(** (Property) [msgq_send] appends: with room left it returns 0, the queue holds
    its old messages followed by the new one and no byte outside the queue
    changes; a queue of 64 messages refuses with -11 and stays as it is. *)
Theorem msgq_send_fifo {A} (qid msg q : Z) (s : ipc A) (msgs : list (list Z)) (x : list Z)
    (Hq : queue_of s qid = Some q) (Hh : queue_holds (kh_mem (ipc_heap s)) q msgs)
    (Hx : msg_holds (kh_mem (ipc_heap s)) msg x) (Hclear : clear_of_queue q msg) :
  let '(r, s') := msgq_send qid msg s in
  let m' := kh_mem (ipc_heap s') in
  if bool_decide (length msgs = 64%nat) then r = -11 ∧ s' = s
  else r = 0 ∧ queue_holds m' q (msgs ++ [x]) ∧
    ∀ y, y < q ∨ q + MSGQ_SIZEOF ≤ y → m' y = kh_mem (ipc_heap s) y.
Proof.
  unfold msgq_send. rewrite Hq. set (m := kh_mem (ipc_heap s)) in *.
  destruct Hh as [Hby Hcnt Hcap Hhd Htl Hc]. rewrite Hcnt. unfold MSG_QUEUE_LEN in *.
  destruct (Z.leb_spec 64 (Z.of_nat (length msgs))) as [Hfull|Hroom].
  { rewrite bool_decide_eq_true_2 by lia. done. }
  rewrite bool_decide_eq_false_2 by lia. split; [done|].
  cbn [ipc_with_mem with_heap ipc_heap with_mem kh_mem]. fold m.
  set (t := q_tail m q) in *.
  assert (0 ≤ t < 64) as Ht by (rewrite Htl; apply Z.mod_pos_bound; lia).
  pose proof (slot_bounds q t Ht) as Hsb. unfold clear_of_queue, MSGQ_SIZEOF in *.
  destruct (memcpy_msg m (msg_slot q t) msg x Hby Hx) as [Hnew Hold]; [lia|].
  set (m1 := memcpy (msg_slot q t) msg MSG_SIZEOF m) in *.
  assert (∀ a, q + 66568 ≤ a → load64 m1 a = load64 m a) as H1.
  { intros a Ha. apply load64_ext. intros y Hy. apply Hold. unfold MSG_SIZEOF in *. lia. }
  assert (q_tail m1 q = t) as -> by (apply H1; lia).
  rewrite (wrap64_small (t + 1)) by lia.
  set (m2 := store64 m1 (q + 66576) ((t + 1) mod 64)).
  assert (q_count m2 q = Z.of_nat (length msgs)) as ->.
  { unfold q_count, m2. mem_simpl. rewrite H1 by lia. exact Hcnt. }
  rewrite (wrap64_small (Z.of_nat (length msgs) + 1)) by lia.
  assert (∀ y, y < q + 66576 ∨ q + 66592 ≤ y →
    store64 m2 (q + 66584) (Z.of_nat (length msgs) + 1) y = m1 y) as H2.
  { intros y Hy. unfold m2. rewrite !store64_other by lia. done. }
  assert (mem_bytes m1) as Hby1 by (by apply memcpy_bytes).
  assert (load64 (store64 m2 (q + 66584) (Z.of_nat (length msgs) + 1)) (q + 66568) = q_head m q) as Hhd'.
  { unfold m2. mem_simpl. by apply H1. }
  split.
  - split; unfold q_head, q_tail, q_count, MSG_QUEUE_LEN; rewrite ?Hhd', ?length_app; cbn [length].
    + unfold m2. by apply store64_bytes, store64_bytes.
    + mem_simpl. rewrite wrap64_small; lia.
    + lia.
    + done.
    + unfold m2. mem_simpl. rewrite wrap64_small by (Z.div_mod_to_equations; lia).
      rewrite Htl. rewrite Zplus_mod_idemp_l. f_equal. lia.
    + intros i y Hi. apply lookup_app_Some in Hi as [Hi|[Hlen Hi]].
      * pose proof (lookup_lt_Some _ _ _ Hi).
        set (j := (q_head m q + Z.of_nat i) mod 64).
        assert (0 ≤ j < 64) as Hj by (apply Z.mod_pos_bound; lia).
        assert (j ≠ t) as Hjt by (rewrite Htl; unfold j; Z.div_mod_to_equations; lia).
        pose proof (slot_bounds q j Hj). pose proof (slot_disjoint q j t Hjt).
        unfold MSG_SIZEOF in *.
        eapply msg_holds_frame; [|by apply Hc]. fold j. intros z Hz. unfold MSG_SIZEOF in Hz.
        rewrite H2, Hold by lia. done.
      * apply list_lookup_singleton_Some in Hi as [Hi <-].
        replace (Z.of_nat i) with (Z.of_nat (length msgs)) by lia. rewrite <- Htl.
        eapply msg_holds_frame; [|exact Hnew]. intros z Hz. unfold MSG_SIZEOF in *.
        apply H2. lia.
  - intros y Hy. unfold MSG_SIZEOF in *. rewrite H2, Hold by lia. done.
Qed.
+ + +
• _What is expected_: Give again, exactly as written, the lines running from the first line of the data above through the line that contains "set (m2 := store64".

• _Expected output_:
(** (Property) [msgq_send] appends: with room left it returns 0, the queue holds
    its old messages followed by the new one and no byte outside the queue
    changes; a queue of 64 messages refuses with -11 and stays as it is. *)
Theorem msgq_send_fifo {A} (qid msg q : Z) (s : ipc A) (msgs : list (list Z)) (x : list Z)
    (Hq : queue_of s qid = Some q) (Hh : queue_holds (kh_mem (ipc_heap s)) q msgs)
    (Hx : msg_holds (kh_mem (ipc_heap s)) msg x) (Hclear : clear_of_queue q msg) :
  let '(r, s') := msgq_send qid msg s in
  let m' := kh_mem (ipc_heap s') in
  if bool_decide (length msgs = 64%nat) then r = -11 ∧ s' = s
  else r = 0 ∧ queue_holds m' q (msgs ++ [x]) ∧
    ∀ y, y < q ∨ q + MSGQ_SIZEOF ≤ y → m' y = kh_mem (ipc_heap s) y.
Proof.
  unfold msgq_send. rewrite Hq. set (m := kh_mem (ipc_heap s)) in *.
  destruct Hh as [Hby Hcnt Hcap Hhd Htl Hc]. rewrite Hcnt. unfold MSG_QUEUE_LEN in *.
  destruct (Z.leb_spec 64 (Z.of_nat (length msgs))) as [Hfull|Hroom].
  { rewrite bool_decide_eq_true_2 by lia. done. }
  rewrite bool_decide_eq_false_2 by lia. split; [done|].
  cbn [ipc_with_mem with_heap ipc_heap with_mem kh_mem]. fold m.
  set (t := q_tail m q) in *.
  assert (0 ≤ t < 64) as Ht by (rewrite Htl; apply Z.mod_pos_bound; lia).
  pose proof (slot_bounds q t Ht) as Hsb. unfold clear_of_queue, MSGQ_SIZEOF in *.
  destruct (memcpy_msg m (msg_slot q t) msg x Hby Hx) as [Hnew Hold]; [lia|].
  set (m1 := memcpy (msg_slot q t) msg MSG_SIZEOF m) in *.
  assert (∀ a, q + 66568 ≤ a → load64 m1 a = load64 m a) as H1.
  { intros a Ha. apply load64_ext. intros y Hy. apply Hold. unfold MSG_SIZEOF in *. lia. }
  assert (q_tail m1 q = t) as -> by (apply H1; lia).
  rewrite (wrap64_small (t + 1)) by lia.
  set (m2 := store64 m1 (q + 66576) ((t + 1) mod 64)).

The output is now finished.